# [WORK ORDER]
Set out exactly, and with nothing added, the line containing "apply (Hcount []);" and every line after it through the final line of the data.

# [RECORDS FOR THIS TASK]

- - - - - - -

(** * The further properties on concrete runs *)

(** X1 on a concrete run: the descriptor of vpc-1, asked for twice. *)
Lemma GetVPC_second_call_from_cache_witness :
  let s1 := stateAfter (GetVPC envInstance "vpc-1") fresh in
  GetVPC envInstance "vpc-1" (atTime s1 1000) =
    Done (Some {| ec2.VpcId := "vpc-1" |}, None) (atTime s1 1000).
Proof.
  destruct (GetVPC_second_call_from_cache envInstance "vpc-1" fresh
              {| ec2.VpcId := "vpc-1" |} eq_refl eq_refl) as [_ Hagain].
  apply (Hagain 1000%Z). reflexivity.
Defined.

(** X2 on concrete runs: a describe call that fails, and one that returns
    no descriptor. *)
Lemma GetVPC_failure_not_cached_witness :
  GetVPC (offline "") "vpc-1" fresh =
    Done (None, Some (External (PlainError "unreachable")))
         {| cache := ∅; now := 0; calls := [CDescribeVpcs ["vpc-1"]] |} /\
  GetVPC (withVpcs (offline "") (fun _ => [])) "vpc-1" fresh =
    Done (None, Some (Errorf "Invalid amount of VPCs %d returned for %s"
                        [AInt 0; AStr "vpc-1"]))
         {| cache := ∅; now := 0; calls := [CDescribeVpcs ["vpc-1"]] |}.
Proof.
  split.
  - destruct (GetVPC_failure_not_cached (offline "") "vpc-1" fresh eq_refl)
      as (Hfail & _ & _).
    apply (Hfail (PlainError "unreachable")). reflexivity.
  - destruct (GetVPC_failure_not_cached (withVpcs (offline "") (fun _ => []))
                "vpc-1" fresh eq_refl) as (_ & Hcount & _).
    apply (Hcount []); [reflexivity|simpl; lia].
Defined.

(** X3 on a concrete run: the VPC id of the instance, asked for again 5
    nanoseconds later. *)
Lemma GetVPCID_cached_for_an_hour_witness :
  exists s1,
    GetVPCID envInstance fresh = Done (Some "vpc-1", None) s1 /\
    GetVPCID envInstance (atTime s1 5) = Done (Some "vpc-1", None) (atTime s1 5).
Proof.
  destruct (GetVPCID_cached_for_an_hour envInstance fresh
              {| InstanceID := "i-0123456789" |}
              {| ec2.Reservations :=
                   [ {| ec2.Instances :=
                          [ {| ec2.InstanceId := "i-0123456789";
                               ec2.InstanceVpcId := Some "vpc-1" |} ] |} ] |}
              "vpc-1" eq_refl eq_refl eq_refl eq_refl eq_refl eq_refl)
    as (s1 & Hrun & Hhit & _).
  exists s1. split; [exact Hrun|]. apply Hhit. reflexivity.
Defined.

- - - - - - -

# [RESULT]
    apply (Hcount []); [reflexivity|simpl; lia].
Defined.

(** X3 on a concrete run: the VPC id of the instance, asked for again 5
    nanoseconds later. *)
Lemma GetVPCID_cached_for_an_hour_witness :
  exists s1,
    GetVPCID envInstance fresh = Done (Some "vpc-1", None) s1 /\
    GetVPCID envInstance (atTime s1 5) = Done (Some "vpc-1", None) (atTime s1 5).
Proof.
  destruct (GetVPCID_cached_for_an_hour envInstance fresh
              {| InstanceID := "i-0123456789" |}
              {| ec2.Reservations :=
                   [ {| ec2.Instances :=
                          [ {| ec2.InstanceId := "i-0123456789";
                               ec2.InstanceVpcId := Some "vpc-1" |} ] |} ] |}
              "vpc-1" eq_refl eq_refl eq_refl eq_refl eq_refl eq_refl)
    as (s1 & Hrun & Hhit & _).
  exists s1. split; [exact Hrun|]. apply Hhit. reflexivity.
Defined.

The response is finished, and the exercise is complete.